Astrum‘s recent release on the Rain netlabel takes a quote from the Haruki Murakami novel Kafka on the Shore as its epigraph: “The pure present is an ungraspable advance of the past devouring the future. In truth, all sensation is already memory.” That could be the mantra of a sample-based musician, in that it so explodes — as in expand, not destroy — the idea of memory that it gives lie to the whole concept of past and present, sample and sampler. If there is source material to the eight tracks on Astrum’s record, which is titled Earth Mechanics, it isn’t identified, but the molasses pace is applied to sounds ethereal (the woozy, attenuated “Tenebra”: Ogg), orchestral (the synth strings of “Artery”: Ogg), and earth-bound (the heavy, dark tones of “Metal-Hydrid Core”: Ogg).
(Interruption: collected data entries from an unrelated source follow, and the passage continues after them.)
Lemma flushGOP_bounded sw sw' : counted sw -> flushGOP sw = (sw', None) -> bounded sw'.
Proof.
  intros Hb Hf. destruct (pd_video (sw_pending sw)) eqn:Ev; [destruct (pd_audio (sw_pending sw)) eqn:Ea|];
    [|apply (flushGOP_some_bounded sw); [rewrite ?Ev, ?Ea; auto|done]..].
  unfold flushGOP, pending_part in Hf. rewrite Ev, Ea in Hf. cbn in Hf. injection Hf as <-.
  split; [|by rewrite Ev]. by rewrite Hb, Ev, Ea.
Qed.

Lemma bounded_same sw sw' : media sw' = media sw -> bounded sw -> bounded sw'.
Proof. intros [= _ Ht Hp _]. unfold bounded. by rewrite Ht, Hp. Qed.

Lemma flushGOP_video sw : video_samples (media (fst (flushGOP sw))) = video_samples (media sw).
Proof. rewrite (proj1 (flushGOP_media sw)). by apply (flush_media_video _ _ (snd (flush_media (media sw)))), surjective_pairing. Qed.

Lemma capPendingPart_video sw : video_samples (media (fst (capPendingPart sw))) = video_samples (media sw).
Proof. destruct (capPendingPart_cases sw) as [->| ->]; [done|apply flushGOP_video]. Qed.
Lemma Remove_wired url n : wired n -> wired (Remove url n).
Proof.
  intros [H1 H2 H3 H4]. unfold Remove. destruct (hb_sources (nt_hub n) !! url) as [id|] eqn:E; [|done].
  split; unfold Get, sinks_of in *; cbn [nt_hub nt_sources nt_next nt_cancelled hb_sources hb_sinks hb_closed] in *; [| |done|].
  - intros u id' [Hne Hg]%lookup_delete_Some. destruct (H1 u id' Hg) as [Hc Hs]. split; [|done].
    intros Hcl [->%elem_of_singleton|]%elem_of_union; [|by apply Hc]. apply Hne. by eapply H2.
  - intros u u' id' [_ Hg]%lookup_delete_Some [_ Hg']%lookup_delete_Some. by eapply H2.
  - intros id' Hid. destruct (H4 id' Hid) as [Hs Hc]. split; [done|]. intros [->%elem_of_singleton|]%elem_of_union; [|done].
    destruct (H1 url id E) as [_ (s & Hs' & _)]. congruence.
Qed.

Lemma Close_wired n : wired n -> wired (Close n).
Proof.
  intros [H1 H2 H3 H4]. unfold Close. split; unfold Get, sinks_of in *; cbn [nt_hub nt_sources nt_next nt_cancelled hb_sources hb_sinks hb_closed] in *;
    [by intros ??; rewrite lookup_empty|by intros ???; rewrite lookup_empty|done|].
  intros id Hid. destruct (H4 id Hid) as [Hs Hc]. split; [done|]. intros [Hin|]%elem_of_union; [|done].
  apply elem_of_list_to_set, list_elem_of_fmap in Hin as ([u i] & -> & Hin%elem_of_map_to_list). destruct (H1 u i Hin) as [_ (s & Hs' & _)]. cbn in *. congruence.
Qed.

Lemma signal_params_sinks v a s : so_reconnectSinks (signal_params v a s) = so_reconnectSinks s.
Proof. done. Qed.

Lemma connectOnce_sinks p s : so_reconnectSinks (connectOnce p s) = so_reconnectSinks s.
Proof. unfold connectOnce, extractTracks. destruct (ps_described p); [destruct (fold_left _ _ _)|]; by destruct (ps_played p). Qed.

Lemma connect_turn_sinks p b s : so_reconnectSinks (connect_turn p b s).1 = so_reconnectSinks s.
Proof. unfold connect_turn. repeat case_match; simplify_eq/=; try destruct (shouldLogFailure _ _); naive_solver. Qed.

Lemma fanOutVideo_sinks panicked pkt s : so_reconnectSinks (fanOutVideo panicked pkt s) = so_reconnectSinks s.
Proof.
  unfold fanOutVideo. destruct (fan_out_keeps panicked (set_gop (cacheVideoPacket pkt (so_gop (maybeLearnParameterSets pkt s))) (maybeLearnParameterSets pkt s))) as (_ & _ & _ & ->).
  cbn. unfold maybeLearnParameterSets. by destruct (packet_params pkt) as [[] []].
Qed.
Record consumer_ok (rc : RecordingConsumer) : Prop := {
  ok_closed : rc_writer rc = None -> nm_currentPath (rc_names rc) = ""%string;
  ok_open : forall sw, rc_writer rc = Some sw ->
    nm_currentPath (rc_names rc) = nm_segPath (rc_names rc) /\ nm_segPath (rc_names rc) <> ""%string /\
    rc_createPending rc = None /\ he_paused (rc_health rc) = false /\
    nm_segPath (rc_names rc) ∈ sg_Path <$> rows rc /\ exists c, reachable c sw;
  ok_rows : forall r, r ∈ rows rc -> (is_Some (rc_writer rc) /\ nm_currentPath (rc_names rc) = sg_Path r) \/ final (rc_volume rc) r;
  ok_pending : forall p, rc_createPending rc = Some p -> p ∉ sg_Path <$> rows rc
}.

Lemma final_other v r path content : sg_Path r <> path -> final v r -> final (mkVolume (<[path := content]> (vo_files v)) (vo_rows v)) r.
Proof. intros Hp (c & Hc & Hf). exists c. split; [|done]. cbn. by rewrite lookup_insert_ne. Qed.

Lemma final_delete v r path rows' : sg_Path r <> path -> final v r -> final (mkVolume (delete path (vo_files v)) rows') r.
Proof. intros Hp (c & Hc & Hf). exists c. split; [|done]. cbn. by rewrite lookup_delete_ne. Qed.

Lemma final_files v v' r : vo_files v' = vo_files v -> final v r -> final v' r.
Proof. intros Hv (c & Hc & Hf). exists c. by rewrite Hv. Qed.

(** What matters of a consumer. *)
Lemma consumer_ok_same rc rc' :
  rc_writer rc' = rc_writer rc -> nm_currentPath (rc_names rc') = nm_currentPath (rc_names rc) ->
  nm_segPath (rc_names rc') = nm_segPath (rc_names rc) -> rc_createPending rc' = rc_createPending rc ->
  he_paused (rc_health rc') = he_paused (rc_health rc) -> rc_volume rc' = rc_volume rc -> consumer_ok rc -> consumer_ok rc'.
Proof.
  intros Hw Hc Hs Hp Hh Hv [F1 F2 F3 F4]. split; unfold rows; rewrite ?Hw, ?Hc, ?Hs, ?Hp, ?Hh, ?Hv; done.
Qed.

Lemma updateAudioError_ok rc : consumer_ok rc -> consumer_ok (updateAudioError rc).
Proof. unfold updateAudioError. destruct (rc_writer rc) eqn:E; [|done]. by apply consumer_ok_same. Qed.

(** After a write the writer is another one that can be reached. *)
Lemma set_writer_ok rc sw sw' c :
  consumer_ok rc -> rc_writer rc = Some sw -> reachable c sw' -> consumer_ok (set_writer (Some sw') rc).
Proof.
  intros [F1 F2 F3 F4] Hw Hr. split; [done| |intros r [[_ Hc]|Hf]%F3; [left; by split; [eexists|]|by right]|exact F4].
  intros sw0 [= <-]. destruct (F2 sw Hw) as (E1 & E2 & E3 & E4 & E5 & _). split_and!; try done. by exists c.
Qed.

(** The segment gone: of the volume and of the table. *)
Lemma removed_ok (env : Env) rc sw : consumer_ok rc -> rc_writer rc = Some sw -> consumer_ok (no_segment (removeSegment env rc)).
Proof.
  intros [F1 F2 F3 F4] Hw. destruct (F2 sw Hw) as (E1 & E2 & E3 & E4 & E5 & _).
  unfold removeSegment. rewrite bool_decide_eq_false_2 by done. split; cbn; [done|done| |by rewrite E3].
  intros r [Hr Hp]%DeleteSegment_rows. right. destruct (F3 r Hr) as [[_ Hc]|Hf]; [congruence|].
  destruct (en_remove env); [by apply (final_delete (rc_volume rc))|]. by apply (final_files (rc_volume rc)).
Qed.

(** The segment finished, with a row that describes it. *)
Lemma finished_ok rc sw content start end_ :
  consumer_ok rc -> rc_writer rc = Some sw -> vo_files (rc_volume rc) !! nm_segPath (rc_names rc) = Some content ->
  (forall r, sg_StartTime r = start -> sg_EndTime r = end_ -> describes content r) ->
  consumer_ok (no_segment (register su (nm_segPath (rc_names rc)) start end_ (su_size su content) rc)).
Proof.
  intros [F1 F2 F3 F4] Hw Hc He. destruct (F2 sw Hw) as (E1 & E2 & E3 & E4 & E5 & _). split; cbn; [done|done| |by rewrite E3].
  intros r Hr. right. destruct (SaveSegment_rows _ _ _ Hr) as [[Hin Hp]|(Hp & Hs & Hend & Hsize)]; cbn in *.
  - destruct (F3 r Hin) as [[_ Hcur]|Hf]; [congruence|]. by apply (final_files (rc_volume rc)).
  - exists content. cbn. rewrite Hp. split; [done|]. split; [done|]. by apply He.
Qed.

(** What the file of the open segment holds is nobody else's concern. *)
Lemma write_file_ok rc sw content :
  consumer_ok rc -> rc_writer rc = Some sw ->
  consumer_ok (set_volume (mkVolume (<[nm_segPath (rc_names rc) := content]> (vo_files (rc_volume rc))) (vo_rows (rc_volume rc))) rc).
Proof.
  intros [F1 F2 F3 F4] Hw. destruct (F2 sw Hw) as (E1 & _). split; [exact F1|exact F2| |exact F4].
  intros r Hr. destruct (F3 r Hr) as [Hc|Hf]; [by left|].
  destruct (decide (sg_Path r = nm_segPath (rc_names rc))) as [E|E]; [left; cbn; rewrite Hw, E1; by split; [eexists|]|].
  right. by apply final_other.
Qed.

(** What closing says of the file it leaves. *)
Lemma Close_measures c now sw sw' d flushErr gopErr :
  reachable c sw -> Close now sw = (sw', d, (flushErr, gopErr)) ->
  sound sw' /\ let t := file_video (sk_file (sw_sink sw')) in
  FlushedDuration sw' = (if t =? 0 then 0 else media_time t) /\ (gopErr = None -> d = closed_duration now sw').
Proof.
  intros Hr Hc. destruct (Close_ok _ _ _ _ _ _ (proj1 (writer_reachable_ok _ _ Hr)) Hc) as (_ & Hs & Hw & Hd). split; [done|].
  destruct Hs as [Hm _]. pose proof (mo_flushed _ Hm) as F5. pose proof (mo_total _ Hm) as F7. cbn in F5, F7. cbn zeta.
  change (file_video (sk_file (sw_sink sw'))) with (samples_duration (written_video (media sw'))). unfold FlushedDuration. rewrite F5. split; [done|].
  intros Hg. unfold closed_duration. change (file_video (sk_file (sw_sink sw'))) with (samples_duration (written_video (media sw'))).
  rewrite (Hw Hg), <- F7. pose proof (samples_duration_range (video_samples (media sw'))) as Hrange. rewrite <- F7 in Hrange.
  cbn zeta. case_decide as E; [|apply Hd; lia]. unfold Close in Hc. destruct (drain_decoder now sw) as [sw1 fe].
  destruct (flushGOP _) as [sw3 ge]. injection Hc as <- <- _ _. by rewrite E.
Qed.

Definition close_failed (fe ge : option WriteError) : bool := match fe, ge with None, None => false | _, _ => true end.

(** What a closed segment is registered with describes its file. *)
Lemma closed_describes c now sw sw' d fe ge :
  reachable c sw -> Close now sw = (sw', d, (fe, ge)) ->
  let closeErr := close_failed fe ge in
  let dur := if closeErr then FlushedDuration sw' else d in
  closeErr && (dur =? 0) = false ->
  dur = closed_duration now sw' /\
  forall r, sg_StartTime r = StartTime sw' -> sg_EndTime r = Add (StartTime sw') dur -> describes (sk_file (sw_sink sw')) r.
Proof.
  intros Hr Hc closeErr dur Hkept. destruct (Close_measures c now sw sw' d fe ge Hr Hc) as (_ & Hf & Hd). set (t := file_video (sk_file (sw_sink sw'))) in *.
  assert (closeErr = true -> t <> 0 /\ dur = media_time t) as Herr.
  { intros E. subst dur. rewrite E in *. cbn [andb] in Hkept. rewrite Hf in *. by destruct (Z.eqb_spec t 0). }
  assert (dur = closed_duration now sw') as Hdur.
  { destruct closeErr eqn:E; [|subst dur; apply Hd; subst closeErr; by destruct fe, ge].
    destruct (Herr eq_refl) as [Ht ->]. unfold closed_duration. fold t. by rewrite decide_False. }
  split; [done|]. intros r Hs He. unfold describes. fold t. unfold closed_duration in Hdur. fold t in Hdur. cbn zeta in Hdur. case_decide as Ht.
  - assert (fe = None /\ ge = None) as [-> ->].
    { destruct closeErr eqn:E; [by destruct (Herr eq_refl)|]. subst closeErr. by destruct fe, ge. }
    exists c, sw, now, sw'. split; [done|]. split; [by rewrite Hc, <- Hdur|]. split; [done|]. split; [done|]. by rewrite He, Hdur.
  - by rewrite He, Hs, Hdur.
Qed.
(* ===== verification/EventProcessor.v ===== *)
(** The event processor ([event/processor.go], [event/artifacts.go],
    [event/publisher_queue.go]): the state of the Run loop, one function per case of
    its [select], the goroutines it detaches as tasks, and the queue to the broker.

    A task that is waiting is an element of [pr_tasks]; when it runs, it runs in one
    step.  The database answers of other parts of the program, the clock, the recorder
    and the broker are inputs of a step.  Faces and object recognition only matter
    here for what they publish, and are answers too.  Of what happens once the context
    is cancelled, only [stopActiveTimers] is modelled. *)

From S2P Require Import Prelude Float64 CameraEvent ActivityStore Presence ObjectCount.

#[local] Open Scope Z_scope.

(** ** Configuration *)

Record EventConfig := mkEventConfig {
  cf_CooldownSeconds : Z;
  cf_SnapshotQuality : Z;
  cf_MaxEventDuration : Z;
  cf_Continuous : bool;
  cf_ClipSeconds : Z;
  cf_Cameras : list (string * option Z)
}.

Definition EffectiveDoorbellClipSeconds (own : option Z) (global : Z) : Z :=
  match own with Some seconds => seconds | None => global end.

Definition DoorbellClipWindow (cfg : EventConfig) (cameraName : string) : Z :=
  let seconds :=
    match find (fun c => String.eqb (fst c) cameraName) (cf_Cameras cfg) with
    | Some c => EffectiveDoorbellClipSeconds (snd c) (cf_ClipSeconds cfg)
    | None => cf_ClipSeconds cfg
    end in
  let seconds := if seconds <=? 0 then 15 else seconds in
  i64 (seconds * Second).

(** ** Images *)

Definition mqttSnapshotMaxWidth : Z := 640.

Section images.
Context `{Imaging}.

Definition downscaleWidth (img : RGBA) (maxWidth : Z) : RGBA :=
  if (maxWidth <? 1) || (im_Dx img <=? maxWidth) then img
  else
    let height := (im_Dy img * maxWidth + im_Dx img ÷ 2) ÷ im_Dx img in
    let height := if height <? 1 then 1 else height in
    mkRGBA maxWidth height (CatmullRom maxWidth height img).

Definition encodeMQTTSnapshot (img : RGBA) (quality : Z) : option string :=
  encodeJPEG (downscaleWidth img mqttSnapshotMaxWidth) quality.
End images.

(** ** The queue to the broker *)

(** What a job delivers when the worker reaches it. *)
Inductive Publication :=
| PublishEvent (event : Event)
| PublishSnapshot (cameraName label : string) (jpegData : string)
| PublishDoorbell (cameraName person : string) (jpegData : option string)
| PublishObjectCount (cameraName label : string) (count : Z)
| PublishPresence (presence : PresenceEvent) (objectName : string)
| PublishObjectSighting (objectName : string) (event : Event).

Definition mqttPublishQueueCapacity : nat := 256.

(** A job that finds the queue full is dropped; the answer says whether it was taken. *)
Definition enqueue (job : Publication) (jobs : list Publication) : list Publication * bool :=
  if bool_decide (length jobs < mqttPublishQueueCapacity)%nat then (jobs ++ [job], true) else (jobs, false).

(** ** Notifiers *)

(** The methods of an [Enqueuer] over its state [S]; those of the optional interfaces
    are options.  What the closure of an early enqueue captures is part of [S]. *)
Record Notifier (S : Type) := mkNotifier {
  n_Enqueue : Event -> S -> S;
  n_EnqueueDoorbell : option (Event -> S -> S * bool);
  n_EnqueueActivity : option (Activity -> S -> S * bool);
  n_EnqueueDoorbellEarly : option (Event -> S -> S * option (Event -> S -> S * bool));
  n_EnqueueCry : option (Event -> S -> S * bool);
  n_EnqueueCryEarly : option (Event -> S -> S * option (Event -> S -> S * bool));
  n_ReleaseCry : option (string -> S -> S)
}.
Arguments mkNotifier {S}.
Arguments n_Enqueue {S}.
Arguments n_EnqueueDoorbell {S}.
Arguments n_EnqueueActivity {S}.
Arguments n_EnqueueDoorbellEarly {S}.
Arguments n_EnqueueCry {S}.
Arguments n_EnqueueCryEarly {S}.
Arguments n_ReleaseCry {S}.

(** ** The artifacts of an event *)

Definition set_snapshot (path : string) (ev : Event) : Event :=
  mkEvent (ID ev) (CameraName ev) (Label ev) (Score ev) (TrackID ev) (Box ev) (Timestamp ev) (EndTime ev)
    path true (ClipPath ev) (ClipAvailable ev) (ZoneName ev) (ObjectName ev) (SubLabel ev) (Kind ev)
    (AnsweredAt ev) (AnsweredBy ev) (Category ev).

Definition set_EndTime (t : Z) (ev : Event) : Event :=
  mkEvent (ID ev) (CameraName ev) (Label ev) (Score ev) (TrackID ev) (Box ev) (Timestamp ev) t
    (SnapshotPath ev) (SnapshotAvailable ev) (ClipPath ev) (ClipAvailable ev) (ZoneName ev) (ObjectName ev)
    (SubLabel ev) (Kind ev) (AnsweredAt ev) (AnsweredBy ev) (Category ev).

Definition alert_of_kind (kind : string) (ev : Event) : bool :=
  String.eqb (Kind ev) kind && negb (String.eqb (Category ev) CategoryDetection).

(** How the loop over a cry's attempts ends. *)
Inductive CryOutcome := CryAccepted | CryUnavailable | CryCancelled.

Section artifacts.
Context `{Imaging} {S : Type}.

Definition enqueueArtifactNotification (notifier : option (Notifier S)) (submitted : Event) (s : S) : S :=
  match notifier with
  | None => s
  | Some notifier =>
      if String.eqb (Category submitted) CategoryDetection then s
      else if String.eqb (Kind submitted) EventKindCry then
        match n_EnqueueCry notifier with
        | Some immediate => (immediate submitted s).1
        | None => n_Enqueue notifier submitted s
        end
      else
        match (if String.eqb (Kind submitted) EventKindDoorbell then n_EnqueueDoorbell notifier else None) with
        | Some immediate => (immediate submitted s).1
        | None =>
            match n_EnqueueActivity notifier with
            | Some _ => s
            | None => n_Enqueue notifier submitted s
            end
        end
  end.

(** [cancelled attempt]: the context ended in the wait after that attempt. *)
Fixpoint cry_attempts (rest attempt : nat) (ask : S -> S * bool) (cancelled : nat -> bool) (s : S) : S * CryOutcome :=
  match rest with
  | 0%nat => (s, CryUnavailable)
  | Datatypes.S rest =>
      let '(s, complete) := ask s in
      if complete : bool then (s, CryAccepted)
      else if cancelled attempt then (s, CryCancelled)
      else cry_attempts rest (Datatypes.S attempt) ask cancelled s
  end.

Definition early_of (kind : string) (early : option (Event -> S -> S * option (Event -> S -> S * bool)))
    (submitted : Event) (s : S) : S * option (option (Event -> S -> S * bool)) :=
  match (if alert_of_kind kind submitted then early else None) with
  | Some early => let '(s, after) := early submitted s in (s, Some after)
  | None => (s, None)
  end.

(** [ask_cry]: what one attempt does; [None] when no provider is asked for cries. *)
Definition ask_cry (notifier : Notifier S) (planned : option (option (Event -> S -> S * bool))) (submitted : Event)
    : option (S -> S * bool) :=
  match planned, n_EnqueueCry notifier with
  | Some (Some after), _ => Some (after submitted)
  | Some None, _ => Some (fun s => (s, true))
  | None, Some immediate => Some (immediate submitted)
  | None, None => None
  end.

Definition notify_saved (notifier : option (Notifier S)) (doorbell cry : option (option (Event -> S -> S * bool)))
    (cancelled : nat -> bool) (submitted : Event) (s : S) : S * bool :=
  match doorbell with
  | Some after => (match after with Some after => (after submitted s).1 | None => s end, true)
  | None =>
      match notifier with
      | Some n =>
          if alert_of_kind EventKindCry submitted then
            match ask_cry n cry submitted with
            | Some ask =>
                let '(s, outcome) := cry_attempts 10 0 ask cancelled s in
                let s := match n_ReleaseCry n with Some release => release (ID submitted) s | None => s end in
                (s, match outcome with CryCancelled => false | _ => true end)
            | None => (enqueueArtifactNotification notifier submitted s, true)
            end
          else (enqueueArtifactNotification notifier submitted s, true)
      | None => (s, true)
      end
  end.

(** The MQTT part: the event, its image and, for a ring, the doorbell topic. *)
Definition publish_artifacts (snapshotQuality : Z) (sub : Submission) (submitted : Event) (jobs : list Publication)
    : list Publication :=
  let jobs := (enqueue (PublishEvent submitted) jobs).1 in
  let mqttImage := match sb_AnnotatedImage sub with Some img => Some img | None => sb_SnapshotImage sub end in
  let jpegData := mqttImage ≫= fun img => encodeMQTTSnapshot img snapshotQuality in
  let jobs :=
    match jpegData with
    | Some data => (enqueue (PublishSnapshot (CameraName submitted) (Label submitted) data) jobs).1
    | None => jobs
    end in
  if String.eqb (Kind submitted) EventKindDoorbell then
    (enqueue (PublishDoorbell (CameraName submitted) (SubLabel submitted) jpegData) jobs).1
  else jobs.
The latter track, at nearly 30 minutes, is the by far the album’s most extended, though all of them have a single-mindedness that’s compelling. In general, they have the intensity of a doom metal band, albeit at quarter speed.
Get the full release of Earth Mechanics at rainnetlabel.blogspot.com. Note that the files are only available in the Ogg (not MP3) format, hence the lack of streaming on this page (or at the archive.org page where it is housed).
Astrum is Kaluga, Russia-based Vadim Mosin.
There is a preview mix in ogg file instead of a streaming option.